O DIABO, ANTECIPADAMENTE, AGRADECE
 
Uma velha piada forense diz que o Diabo foi levado ás barras de um tribunal para ser julgado. Mas como era cidadão com passaporte de todas as nações da terra, ele invocou o direito de ser julgado no país de sua escolha, pois seus crimes eram contra a humanidade e não contra pessoas ou legislação de um estado em particular. Então ele pediu para ser julgado no Brasil, pois aqui, segundo seus advogados, seria mais fácil defendê-lo. Além da proverbial bagunça do nosso sistema jurídico, se ele fosse condenado, a execução da pena poderia ser prolongada eternamente. Além do que, quando o processo fosse para o STF, sua absolvição estaria garantida.
Então o velho Sartrana, como o chamam os italianos, foi extraditado para o Brasil e aqui submetido a julgamento.  Os advogados dele alegaram perseguição política por parte de Jeová, que segundo eles, era um patriarca misógino, autoritário, chauvinista e arrogante, que não admitia qualquer oposição á sua autoridade. Condenava sem julgamento, prendia sem processo, censurava a imprensa, impunha um regime de terror ao seu povo; enfim, era um ditador de carteirinha, cruel, insensível e malvado. Por isso Satanás promovera uma rebelião com o objetivo de abrir os olhos do povo, escravizado e ignorante, que por não ter qualquer outra opção, era obrigado a se submeter a um regime de exceção tão perverso. Nessa condição foi preso e considerado subversivo. Portanto, seu crime era político e como tal devia ser julgado.
Sua defesa citou exemplos nacionais e estrangeiros de outros rebeldes que foram condenados em seu tempo e depois acabaram sendo reverenciados como heróis nacionais.

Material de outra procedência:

Lemma loadCourse_remote_run api courseId c s :
  courseId ≠ "" → getCourse api = Returned (Some c) →
  let s2 :=
    set_progress
      (match getProgress api with
       | Returned p => default ∅ p
       | Failed => initialProgress (completedTopics s)
                     (default [] (course_topics (received c)))
       end)
      (set_topics (default [] (course_topics (received c)))
         (set_course (Some (received c)) s)) in
  loadCourse api courseId s =
  match getNotes api with
  | Returned n => (Done tt, set_notes (default ∅ n) s2)
  | Failed =>
      match restoreNotes courseId s2 with
      | (Done _, s3) => (Done tt, s3)
      | (Thrown, s3) => (useFallback courseId s;; restoreNotes courseId) s3
      end
  end.
Proof.
  intros Hid Hc. cbv zeta. unfold loadCourse. rewrite decide_False by done.
  unfold received. run. rewrite Hc. cbn.
  destruct (getProgress api) as [|p]; cbn;
    (destruct (getNotes api) as [|n]; cbn; [|reflexivity]);
    match goal with
    | |- context [restoreNotes courseId ?s0] =>
        destruct (restoreNotes courseId s0) as [[[]|] s3]; reflexivity
    end.
Qed.

Lemma loadCourse_failed_run api courseId s :
  courseId ≠ "" → getCourse api = Failed →
  loadCourse api courseId s =
  restoreNotes courseId
    (set_progress (initialProgress (completedTopics s) buildFallbackTopics)
       (set_topics buildFallbackTopics
          (set_course (Some (fallbackCourse courseId)) s))).
Proof.
  intros Hid Hc. unfold loadCourse. rewrite decide_False by done.
  run. rewrite Hc. cbv [await throw]. rewrite useFallback_run. reflexivity.
Qed.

William Wallace, Nelson Mandela, Che Guevara, Tiradentes e outros foram lembrados.
O tribunal está discutindo o seu caso até hoje. Enquanto isso Satanás está solto. Trabalha livremente assessorando empreiteiros e políticos, cabalando muitas almas para o seu rebanho.
Sem dúvida, a estratégia do Diabo em pedir para ser julgado no Brasil foi genial. Só não gostaria de servir como jurado nesse julgamento, pois depois de tudo que eu ouvi do Ministro Marco Aurélio e do Gilmar Mendes a respeito do chamado garantismo constitucional que permite a libertação de criminosos perigosos e contumazes só por causa de uma filigrana jurídica, todos os meus valores seriam abalados. Para uma Corte Suprema que tem ministros como esses (incluindo Lewandowsky e Toffoli), eu posso acabar me convencendo de que o Diabo realmente é inocente e Deus é mesmo um ditador impiedoso.
No Apocalipse, São João disse que Satanás ficou preso por mil anos. Não sei localizar na régua do tempo quando isso aconteceu. Mas se aconteceu, ou ainda está para acontecer, tenho certeza de que esse julgamento não foi feito, nem será, num tribunal brasileiro. Nem foi parar nas mãos de um dos Ministros acima citados. De qualquer modo, o Diabo, antecipadamente, agradece.